[Stored entries]
○ ○ ○ ○ ○
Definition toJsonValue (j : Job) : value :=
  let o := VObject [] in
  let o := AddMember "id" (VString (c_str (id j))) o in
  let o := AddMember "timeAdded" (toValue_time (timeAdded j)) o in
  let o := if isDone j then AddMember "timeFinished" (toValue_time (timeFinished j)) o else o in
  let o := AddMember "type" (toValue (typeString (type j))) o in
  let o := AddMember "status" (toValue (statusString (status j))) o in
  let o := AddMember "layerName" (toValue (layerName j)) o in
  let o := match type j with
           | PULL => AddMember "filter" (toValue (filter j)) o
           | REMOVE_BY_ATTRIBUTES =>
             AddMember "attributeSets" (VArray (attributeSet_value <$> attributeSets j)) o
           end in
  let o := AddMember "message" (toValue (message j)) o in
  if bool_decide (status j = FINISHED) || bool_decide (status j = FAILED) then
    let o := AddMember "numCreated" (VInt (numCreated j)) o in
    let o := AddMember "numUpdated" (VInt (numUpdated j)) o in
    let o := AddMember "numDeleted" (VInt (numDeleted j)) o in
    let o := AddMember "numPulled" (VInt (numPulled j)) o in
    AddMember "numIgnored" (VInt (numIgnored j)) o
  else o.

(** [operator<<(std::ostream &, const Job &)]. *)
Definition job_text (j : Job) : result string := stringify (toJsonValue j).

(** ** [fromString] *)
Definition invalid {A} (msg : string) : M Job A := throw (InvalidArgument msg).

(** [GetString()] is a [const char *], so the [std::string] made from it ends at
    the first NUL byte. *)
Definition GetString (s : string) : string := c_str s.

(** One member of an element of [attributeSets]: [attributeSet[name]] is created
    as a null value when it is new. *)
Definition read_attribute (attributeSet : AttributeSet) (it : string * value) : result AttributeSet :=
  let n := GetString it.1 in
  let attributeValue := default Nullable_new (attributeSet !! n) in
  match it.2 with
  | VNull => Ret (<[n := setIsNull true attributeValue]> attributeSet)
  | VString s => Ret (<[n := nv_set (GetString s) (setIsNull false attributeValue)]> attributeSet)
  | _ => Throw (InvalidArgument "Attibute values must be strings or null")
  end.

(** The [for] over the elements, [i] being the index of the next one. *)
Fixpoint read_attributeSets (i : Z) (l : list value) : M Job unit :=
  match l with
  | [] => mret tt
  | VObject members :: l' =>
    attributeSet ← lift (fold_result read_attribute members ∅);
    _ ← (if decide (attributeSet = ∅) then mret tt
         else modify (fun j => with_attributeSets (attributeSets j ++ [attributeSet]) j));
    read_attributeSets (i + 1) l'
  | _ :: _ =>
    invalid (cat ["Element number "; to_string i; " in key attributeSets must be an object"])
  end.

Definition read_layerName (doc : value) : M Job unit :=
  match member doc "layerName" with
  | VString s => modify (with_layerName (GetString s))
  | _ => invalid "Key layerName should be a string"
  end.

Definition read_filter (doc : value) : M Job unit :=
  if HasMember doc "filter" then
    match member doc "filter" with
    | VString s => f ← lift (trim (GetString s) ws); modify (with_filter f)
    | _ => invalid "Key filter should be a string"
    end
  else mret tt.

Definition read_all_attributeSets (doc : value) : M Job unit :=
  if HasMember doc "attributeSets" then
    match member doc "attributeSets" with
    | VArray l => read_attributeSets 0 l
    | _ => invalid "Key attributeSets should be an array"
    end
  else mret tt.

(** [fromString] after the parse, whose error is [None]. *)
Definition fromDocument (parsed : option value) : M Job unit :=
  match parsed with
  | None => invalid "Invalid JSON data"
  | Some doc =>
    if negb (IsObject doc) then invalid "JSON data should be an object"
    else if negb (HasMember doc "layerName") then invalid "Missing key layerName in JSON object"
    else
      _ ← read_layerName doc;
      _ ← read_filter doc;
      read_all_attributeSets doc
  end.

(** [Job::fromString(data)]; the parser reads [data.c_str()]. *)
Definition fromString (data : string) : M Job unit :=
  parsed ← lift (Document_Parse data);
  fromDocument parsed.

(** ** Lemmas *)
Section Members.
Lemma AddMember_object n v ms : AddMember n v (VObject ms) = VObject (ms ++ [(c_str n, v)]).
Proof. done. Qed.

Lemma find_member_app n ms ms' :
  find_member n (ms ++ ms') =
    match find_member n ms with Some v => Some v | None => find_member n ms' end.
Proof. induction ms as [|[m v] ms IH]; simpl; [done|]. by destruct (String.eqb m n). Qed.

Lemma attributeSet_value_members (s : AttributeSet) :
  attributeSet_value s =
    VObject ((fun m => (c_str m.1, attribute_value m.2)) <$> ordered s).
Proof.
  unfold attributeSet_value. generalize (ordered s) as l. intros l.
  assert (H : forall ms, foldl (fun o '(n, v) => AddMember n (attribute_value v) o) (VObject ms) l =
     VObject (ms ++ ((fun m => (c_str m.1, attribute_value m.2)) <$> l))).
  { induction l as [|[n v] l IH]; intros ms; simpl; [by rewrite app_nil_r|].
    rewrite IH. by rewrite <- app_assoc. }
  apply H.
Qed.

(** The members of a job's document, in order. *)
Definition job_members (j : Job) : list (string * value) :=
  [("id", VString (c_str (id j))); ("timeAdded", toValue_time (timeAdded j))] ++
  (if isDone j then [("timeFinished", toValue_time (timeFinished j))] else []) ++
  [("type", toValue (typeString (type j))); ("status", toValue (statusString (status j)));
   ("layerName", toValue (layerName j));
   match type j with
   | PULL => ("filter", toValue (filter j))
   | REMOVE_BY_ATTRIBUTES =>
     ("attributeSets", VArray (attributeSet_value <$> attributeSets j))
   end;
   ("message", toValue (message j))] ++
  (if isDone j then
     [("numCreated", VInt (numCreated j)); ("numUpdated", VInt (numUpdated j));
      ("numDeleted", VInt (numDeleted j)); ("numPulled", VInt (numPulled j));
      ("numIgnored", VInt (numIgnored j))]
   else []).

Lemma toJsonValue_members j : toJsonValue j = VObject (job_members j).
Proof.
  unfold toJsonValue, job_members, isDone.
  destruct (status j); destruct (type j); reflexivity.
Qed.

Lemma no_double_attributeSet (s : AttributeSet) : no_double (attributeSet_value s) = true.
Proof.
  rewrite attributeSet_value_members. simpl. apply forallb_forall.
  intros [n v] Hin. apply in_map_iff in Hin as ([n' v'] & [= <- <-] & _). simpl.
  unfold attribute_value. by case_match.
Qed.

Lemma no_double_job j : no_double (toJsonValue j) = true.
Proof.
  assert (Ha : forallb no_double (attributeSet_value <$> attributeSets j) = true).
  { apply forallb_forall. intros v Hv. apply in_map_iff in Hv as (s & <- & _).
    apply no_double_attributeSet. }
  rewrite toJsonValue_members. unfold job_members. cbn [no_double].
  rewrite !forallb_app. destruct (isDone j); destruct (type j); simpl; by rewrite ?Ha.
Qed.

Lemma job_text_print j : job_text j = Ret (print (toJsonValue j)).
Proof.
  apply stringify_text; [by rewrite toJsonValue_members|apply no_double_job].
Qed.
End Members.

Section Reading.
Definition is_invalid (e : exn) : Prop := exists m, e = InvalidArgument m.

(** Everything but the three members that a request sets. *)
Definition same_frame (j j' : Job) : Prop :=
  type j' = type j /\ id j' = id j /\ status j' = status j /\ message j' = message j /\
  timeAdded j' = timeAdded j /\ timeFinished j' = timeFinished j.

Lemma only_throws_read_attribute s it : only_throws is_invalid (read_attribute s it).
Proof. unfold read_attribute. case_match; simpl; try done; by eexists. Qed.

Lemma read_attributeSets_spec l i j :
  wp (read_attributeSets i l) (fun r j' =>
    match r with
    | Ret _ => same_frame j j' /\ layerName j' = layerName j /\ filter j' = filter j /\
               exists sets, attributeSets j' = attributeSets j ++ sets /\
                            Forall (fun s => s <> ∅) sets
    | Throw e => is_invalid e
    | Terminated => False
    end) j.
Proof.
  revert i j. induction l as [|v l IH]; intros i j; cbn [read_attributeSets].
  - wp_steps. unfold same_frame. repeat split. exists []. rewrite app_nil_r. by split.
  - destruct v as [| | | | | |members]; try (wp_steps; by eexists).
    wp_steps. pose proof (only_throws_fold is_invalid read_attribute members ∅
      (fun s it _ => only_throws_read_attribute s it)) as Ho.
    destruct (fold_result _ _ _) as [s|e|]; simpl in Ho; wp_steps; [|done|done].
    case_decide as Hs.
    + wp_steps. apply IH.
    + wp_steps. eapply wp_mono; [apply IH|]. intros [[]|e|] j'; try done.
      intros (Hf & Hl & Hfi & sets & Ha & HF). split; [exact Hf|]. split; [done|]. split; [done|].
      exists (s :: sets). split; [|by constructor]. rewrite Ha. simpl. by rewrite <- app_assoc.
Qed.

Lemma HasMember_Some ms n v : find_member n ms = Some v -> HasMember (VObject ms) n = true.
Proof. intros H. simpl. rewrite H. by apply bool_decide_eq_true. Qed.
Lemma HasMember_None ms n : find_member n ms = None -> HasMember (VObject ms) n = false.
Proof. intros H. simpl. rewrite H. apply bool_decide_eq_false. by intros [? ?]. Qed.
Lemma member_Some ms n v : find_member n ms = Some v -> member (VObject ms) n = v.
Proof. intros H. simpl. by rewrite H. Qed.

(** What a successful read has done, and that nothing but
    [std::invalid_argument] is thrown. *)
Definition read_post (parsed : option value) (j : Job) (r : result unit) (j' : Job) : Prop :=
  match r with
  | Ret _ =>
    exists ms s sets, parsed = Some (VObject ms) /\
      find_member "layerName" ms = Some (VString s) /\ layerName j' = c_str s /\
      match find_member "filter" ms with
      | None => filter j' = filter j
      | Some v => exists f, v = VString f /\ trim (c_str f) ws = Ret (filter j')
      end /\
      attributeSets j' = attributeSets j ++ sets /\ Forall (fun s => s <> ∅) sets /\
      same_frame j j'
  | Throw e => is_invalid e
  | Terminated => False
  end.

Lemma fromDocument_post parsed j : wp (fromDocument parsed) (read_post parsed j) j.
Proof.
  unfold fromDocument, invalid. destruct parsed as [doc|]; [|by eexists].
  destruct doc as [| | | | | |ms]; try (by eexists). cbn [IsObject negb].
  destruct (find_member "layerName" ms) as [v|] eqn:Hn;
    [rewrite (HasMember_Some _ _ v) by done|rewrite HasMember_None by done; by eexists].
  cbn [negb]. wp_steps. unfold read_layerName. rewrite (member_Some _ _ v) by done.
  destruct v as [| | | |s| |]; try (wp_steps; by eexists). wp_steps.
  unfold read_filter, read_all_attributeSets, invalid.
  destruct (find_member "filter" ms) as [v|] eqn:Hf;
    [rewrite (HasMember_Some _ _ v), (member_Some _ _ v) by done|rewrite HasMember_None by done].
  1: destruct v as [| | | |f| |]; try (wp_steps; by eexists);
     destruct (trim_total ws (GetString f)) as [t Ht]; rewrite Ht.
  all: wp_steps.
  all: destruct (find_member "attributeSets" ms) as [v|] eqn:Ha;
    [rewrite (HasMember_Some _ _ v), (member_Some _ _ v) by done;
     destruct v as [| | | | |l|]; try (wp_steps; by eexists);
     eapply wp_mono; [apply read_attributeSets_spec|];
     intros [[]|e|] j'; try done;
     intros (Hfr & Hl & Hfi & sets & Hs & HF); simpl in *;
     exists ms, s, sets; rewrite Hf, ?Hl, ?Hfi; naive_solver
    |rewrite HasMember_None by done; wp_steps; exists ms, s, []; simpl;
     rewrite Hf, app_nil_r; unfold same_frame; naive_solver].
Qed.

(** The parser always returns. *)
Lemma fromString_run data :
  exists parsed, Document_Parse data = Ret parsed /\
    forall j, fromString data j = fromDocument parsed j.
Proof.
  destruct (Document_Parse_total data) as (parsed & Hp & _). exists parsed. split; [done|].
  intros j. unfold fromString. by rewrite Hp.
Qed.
○ ○ ○ ○ ○
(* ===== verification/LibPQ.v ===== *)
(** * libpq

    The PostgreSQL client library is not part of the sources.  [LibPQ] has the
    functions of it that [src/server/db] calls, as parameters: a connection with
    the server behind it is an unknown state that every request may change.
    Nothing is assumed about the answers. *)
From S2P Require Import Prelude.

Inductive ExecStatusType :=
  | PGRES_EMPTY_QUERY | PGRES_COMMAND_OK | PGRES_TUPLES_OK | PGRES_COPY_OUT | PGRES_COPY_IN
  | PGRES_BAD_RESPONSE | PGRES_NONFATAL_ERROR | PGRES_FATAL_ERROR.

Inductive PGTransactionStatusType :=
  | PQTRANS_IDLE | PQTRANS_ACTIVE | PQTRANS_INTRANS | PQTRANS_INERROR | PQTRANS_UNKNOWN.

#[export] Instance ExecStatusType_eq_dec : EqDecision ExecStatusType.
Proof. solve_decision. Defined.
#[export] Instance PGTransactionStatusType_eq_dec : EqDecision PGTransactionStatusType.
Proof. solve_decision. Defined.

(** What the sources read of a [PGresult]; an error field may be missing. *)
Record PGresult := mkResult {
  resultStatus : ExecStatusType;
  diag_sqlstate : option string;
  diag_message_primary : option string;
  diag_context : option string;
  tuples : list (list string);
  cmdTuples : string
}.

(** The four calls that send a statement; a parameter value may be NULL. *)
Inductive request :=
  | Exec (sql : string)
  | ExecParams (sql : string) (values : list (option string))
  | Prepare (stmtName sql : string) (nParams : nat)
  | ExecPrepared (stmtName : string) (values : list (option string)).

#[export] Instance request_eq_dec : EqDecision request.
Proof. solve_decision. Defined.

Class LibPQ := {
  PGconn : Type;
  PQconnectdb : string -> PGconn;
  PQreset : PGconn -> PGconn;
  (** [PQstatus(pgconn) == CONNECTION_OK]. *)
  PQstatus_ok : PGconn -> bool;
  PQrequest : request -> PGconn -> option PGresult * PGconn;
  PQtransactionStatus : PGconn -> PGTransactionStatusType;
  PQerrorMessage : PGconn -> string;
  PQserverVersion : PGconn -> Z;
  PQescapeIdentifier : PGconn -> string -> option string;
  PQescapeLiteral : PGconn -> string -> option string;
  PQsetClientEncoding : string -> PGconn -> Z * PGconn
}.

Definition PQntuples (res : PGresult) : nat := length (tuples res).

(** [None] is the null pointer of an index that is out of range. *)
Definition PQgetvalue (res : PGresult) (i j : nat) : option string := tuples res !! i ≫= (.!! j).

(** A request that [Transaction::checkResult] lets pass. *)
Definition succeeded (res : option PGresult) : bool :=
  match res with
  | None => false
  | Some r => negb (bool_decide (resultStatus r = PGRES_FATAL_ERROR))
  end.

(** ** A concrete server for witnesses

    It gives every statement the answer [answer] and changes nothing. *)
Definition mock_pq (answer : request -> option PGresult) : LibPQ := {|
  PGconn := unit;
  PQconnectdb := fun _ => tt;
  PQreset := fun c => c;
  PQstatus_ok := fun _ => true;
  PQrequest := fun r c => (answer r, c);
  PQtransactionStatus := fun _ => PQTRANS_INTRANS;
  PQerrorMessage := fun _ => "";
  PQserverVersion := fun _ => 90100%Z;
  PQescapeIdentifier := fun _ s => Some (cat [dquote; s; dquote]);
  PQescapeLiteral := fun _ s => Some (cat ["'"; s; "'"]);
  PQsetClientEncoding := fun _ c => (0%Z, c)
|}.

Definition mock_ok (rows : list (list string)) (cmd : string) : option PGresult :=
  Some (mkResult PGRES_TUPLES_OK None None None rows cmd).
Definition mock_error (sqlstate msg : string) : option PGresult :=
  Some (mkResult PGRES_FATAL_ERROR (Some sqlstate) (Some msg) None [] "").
○ ○ ○ ○ ○
**Task instructions:** Above are the entries. Copy exactly the part that opens with the line containing "Definition toJsonValue (j" and closes with the line containing "(layerName j)) o in", and no more.

**Your response:**
Definition toJsonValue (j : Job) : value :=
  let o := VObject [] in
  let o := AddMember "id" (VString (c_str (id j))) o in
  let o := AddMember "timeAdded" (toValue_time (timeAdded j)) o in
  let o := if isDone j then AddMember "timeFinished" (toValue_time (timeFinished j)) o else o in
  let o := AddMember "type" (toValue (typeString (type j))) o in
  let o := AddMember "status" (toValue (statusString (status j))) o in
  let o := AddMember "layerName" (toValue (layerName j)) o in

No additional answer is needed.